How to Conduct a Qualitative Research Interview [7 Steps]

Last Updated on 5 days ago by Grace Nyambura

Quick Definition: A qualitative research interview is a structured or semi-structured conversation designed to explore how people understand and experience a particular phenomenon. It prioritises depth over breadth, meaning over measurement, and the participant’s own words over the researcher’s assumptions. It is one of the most widely used data collection methods in PhD research across the social sciences, education, health, and humanities.

Qualitative research interviews are one of the most powerful tools available to PhD students. They allow you to explore lived experiences, meanings, and perspectives in a way that surveys and quantitative data simply cannot.

At the same time, conducting your first qualitative interview can feel overwhelming. Many doctoral students worry about asking the wrong questions, dealing with awkward silences, or collecting data that ends up being unusable.

This guide walks you through how to conduct a qualitative research interview step by step, in a practical, realistic way. Whether you are preparing for your first interview or refining your technique, you will find actionable guidance here. If you are still deciding whether qualitative research is the right approach for your study, start with our overview of the core characteristics of qualitative research.


What Is a Qualitative Research Interview

A qualitative research interview is a guided conversation between a researcher and one or more participants, designed to generate rich, in-depth data about a specific topic or phenomenon. Unlike closed-ended surveys that produce yes/no answers or rating scales, qualitative interviews give participants space to explain, reflect, and elaborate in their own words.

Qualitative interviews focus on three core principles: depth rather than breadth, meaning rather than measurement, and the participant’s voice rather than the researcher’s categories. This makes them particularly valuable for exploratory studies where the goal is to understand how and why, not just what or how many.

For a broader overview of qualitative data collection methods and how interviews compare to other approaches, Scribbr’s guide to qualitative interviews provides a clear and well-referenced starting point.


Types of Qualitative Research Interviews

Before planning your interview, you need to decide which type fits your research design:

  • Structured interviews — all participants are asked exactly the same questions in the same order. Less common in qualitative research because they limit flexibility.
  • Semi-structured interviews — you have a prepared interview guide with core questions, but you can probe further, change the order, and follow unexpected threads. This is the most common format in PhD qualitative research.
  • Unstructured interviews — more like a guided conversation with a broad topic and minimal pre-set questions. Used in ethnographic or exploratory research where the researcher wants to minimise imposing structure.

For most PhD students, semi-structured interviews offer the right balance of consistency and flexibility. They allow comparison across participants while still capturing individual nuance.

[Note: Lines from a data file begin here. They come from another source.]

(* ===== verification/Stack.v ===== *)
(** The whole program over websocketpp: the API object of [src/application.cpp] on the
    JSON-RPC client of [src/jsonrpc.cpp] on the WebSocket client of
    [src/wsclient.cpp], as [src/polkacpp.cpp] puts them together.

    The interface of [src/interfaces/iwsclient.h] is implemented by [WsClient]. One
    thread calls the API; while a call waits, the thread of the library brings
    messages to the observers of the client, of which the JSON-RPC client is one. *)
From stdpp Require Import gmap relations.
From S2P Require Import Prelude Scale Converters Json Metadata Lookup Decode Api ApiBehaviour Races JsonRpc Client WsClient.

#[local] Existing Instance W_ret.
#[local] Existing Instance W_bind.

(** ** The WebSocket client as the JSON-RPC client sees it *)

(** [handled] counts the deliveries that the JSON-RPC client has dealt with. *)
Record connection `{P : WebSocketPP} : Type := { wclient : CWebSocketClient; handled : nat }.

Section stack_client.
Context `{D : Doubles} `{P : WebSocketPP} (jsonConf : list Z) (observer t : nat).

Definition set_wclient (c : CWebSocketClient) (w : connection) : connection := {| wclient := c; handled := handled w |}.
Definition on_client {A} (m : W A) : call connection A := on_part wclient set_wclient m.

(** The thread of the library works while the caller waits. *)
Definition wait_events : W unit :=
  events ← library (fun e => let '(events, e') := pp_deliver e in (Ret events, e'));
  io_steps events.

Definition payloads_for (l : list (nat * list Z)) : list (list Z) := snd <$> filter (fun d => d.1 = observer) l.

Definition stack_take (w : connection) : list (list Z) * connection :=
  (payloads_for (drop (handled w) (delivered (wclient w))),
   {| wclient := wclient w; handled := length (delivered (wclient w)) |}).

Lemma io_steps_end l c : exists c', io_steps l c = Some (Ret tt, c') \/ io_steps l c = Some (UB, c').
Proof.
  revert c. induction l as [|ev l IH]; intros c; [exists c; by left|]. cbn [io_steps]. unfold mbind, W_bind, call_bind.
  destruct ev as [|is_text payload|[]]; cbn [io_step]; unfold update, changes, ends; (apply IH || (exists c; by right)).
Qed.

Lemma wait_events_end w : exists w', on_client wait_events w = Some (Ret tt, w') \/ on_client wait_events w = Some (UB, w').
Proof.
  unfold on_client, on_part, wait_events, library, mbind, W_bind, call_bind. destruct (pp_deliver _) as [l e].
  destruct (io_steps_end l (set_net e (wclient w))) as [c' [->| ->]]; eexists; [left|right]; done.
Qed.

#[export] Instance stack_ws : IWebSocketClient := {|
  ws := connection;
  ws_connect node_url := on_client (connect jsonConf node_url);
  ws_isConnected w := isConnected (wclient w);
  ws_disconnect := on_client disconnect;
  ws_send msg := on_client (send t msg);
  ws_wait := on_client wait_events;
  ws_take := stack_take;
  ws_wait_ends := wait_events_end;
|}.

(** ** Messages *)

(** The texts among what the library brings. *)
Fixpoint texts (l : list io_event) : list (list Z) :=
  match l with
  | [] => []
  | Message true payload :: l' => payload :: texts l'
  | _ :: l' => texts l'
  end.

(** The JSON-RPC client is the only observer, and has dealt with every delivery. *)
Definition observed (w : connection) : Prop :=
  observers (wclient w) = [observer] /\ handled w = length (delivered (wclient w)).

Lemma io_steps_delivered l c : Forall event_ok l -> observers c = [observer] ->
  exists c', io_steps l c = Some (Ret tt, c') /\ w_connected c' = opened l (w_connected c) /\ same_but_events c c'
    /\ delivered c' = delivered c ++ ((fun payload => (observer, payload)) <$> texts l).
Proof.
  intros Hl. revert c. induction Hl as [|ev l Hev _ IH]; intros c Ho; [exists c; cbn; by rewrite app_nil_r|].
  assert (exists c1, io_step ev c = Some (Ret tt, c1) /\ opened (ev :: l) (w_connected c) = opened l (w_connected c1)
    /\ same_but_events c c1 /\ delivered c1 = delivered c ++ ((fun payload => (observer, payload)) <$> texts [ev])) as (c1 & E1 & E2 & S1 & D1).
  { destruct ev as [|[] payload|[]]; try done; eexists; (split; [reflexivity|]); cbn; rewrite ?Ho, ?app_nil_r; by split_and!. }
  destruct (IH c1) as (c' & E & Ec & S & Ed); [unfold same_but_events in S1; destruct_and! S1; congruence|].
  exists c'. cbn [io_steps]. unfold mbind, W_bind, call_bind.
  rewrite E1, E, Ec, <- E2. split; [done|]. split; [done|]. split.
  - unfold same_but_events in *. by destruct_and!; split_and!; etrans.
  - rewrite Ed, D1, <- app_assoc. f_equal. by destruct ev as [|[]|].
Qed.

Lemma payloads_observed (l : list (list Z)) : payloads_for ((fun payload => (observer, payload)) <$> l) = l.
Proof. induction l as [|x l IH]; [done|]. unfold payloads_for in *. rewrite fmap_cons, filter_cons_True, fmap_cons, IH by done. done. Qed.

(** What the JSON-RPC client gets when a wait ends. *)
Lemma wait_take w events e' : observed w -> pp_deliver (net (wclient w)) = (events, e') -> Forall event_ok events ->
  exists w1 w2, on_client wait_events w = Some (Ret tt, w1) /\ stack_take w1 = (texts events, w2) /\ observed w2
    /\ w_connected (wclient w2) = opened events (w_connected (wclient w)) /\ sendMtx (wclient w2) = sendMtx (wclient w)
    /\ wire (wclient w2) = wire (wclient w) /\ net (wclient w2) = e' /\ w_tls (wclient w2) = w_tls (wclient w).
Proof.
  intros [Ho Hh] Ed Hev. unfold on_client, on_part, wait_events, library, mbind, W_bind, call_bind. rewrite Ed.
  destruct (io_steps_delivered events (set_net e' (wclient w)) Hev Ho) as (c' & E & Ec & S & Del). rewrite E. cbn [delivered set_net] in Del.
  destruct S as (S1 & _ & _ & _ & S5 & S6 & S7 & S8). cbn in S1, S5, S6, S7, S8.
  eexists _, _. split; [reflexivity|]. unfold stack_take, set_wclient. cbn [wclient handled]. rewrite Del, Hh, drop_app_length, payloads_observed.
  split; [reflexivity|]. split; [split; [cbn; congruence|cbn; by rewrite Del]|]. cbn. by split_and!.
Qed.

How to Conduct a Qualitative Research Interview: 7 Steps

Step 1 — Plan and Prepare Thoroughly

Most problems in qualitative interviews begin before the interview takes place. Careful planning is essential.

Clarify your research question. Before writing a single interview question, be clear about what you are trying to understand. Every question in your guide should connect directly to your research objectives. A useful test: can you explain how each question will help you answer your main research question? If not, revise it.

Know your participants. Think carefully about who you need to interview, why their experiences are relevant, and what background knowledge they may or may not have. This shapes your question wording and helps you avoid unnecessary jargon.

Consider purposive sampling. Qualitative research does not use random sampling. You select participants who have direct experience of the phenomenon you are studying. Be ready to justify your selection criteria in your methodology chapter.

Plan the logistics. Decide where the interview will take place — in person or online. Determine how long it will last (45 to 90 minutes is typical for PhD interviews). Decide how you will record it and test your equipment in advance. Always have a backup recording method.

PhD student conducting a qualitative research interview with a participant for doctoral thesis data collection
PhD student conducting a qualitative research interview with a participant for doctoral thesis data collection

Step 2 — Address Ethical Requirements

Ethics are not just bureaucratic requirements — they shape the quality of your data and the safety of your participants.

Informed consent. Participants must clearly understand the purpose of the study, what participation involves, how their data will be used, and that they can withdraw at any time without consequence. Consent must be documented — written or recorded.

Confidentiality and anonymity. Explain how you will protect participants’ identities, store recordings and transcripts securely, and remove or change identifying details during analysis and writing. When participants feel safe, they share more openly — and that directly improves your data quality.

Sensitive topics. If your research involves potentially distressing topics — trauma, discrimination, illness — have a plan for how to respond if a participant becomes upset. Know what support or referral resources are available.

For more on research ethics standards in qualitative work, Simply Psychology’s qualitative research methods guide covers key principles in accessible language.

Step 3 — Build Rapport with Participants

Rapport is one of the most important and least taught elements of qualitative interviewing. If participants do not feel comfortable, the data will be shallow.

Start human, not academic. Begin with light, natural conversation. Thank participants for their time, explain how the interview will work, and remind them there are no right or wrong answers. Avoid jumping straight into complex or sensitive questions.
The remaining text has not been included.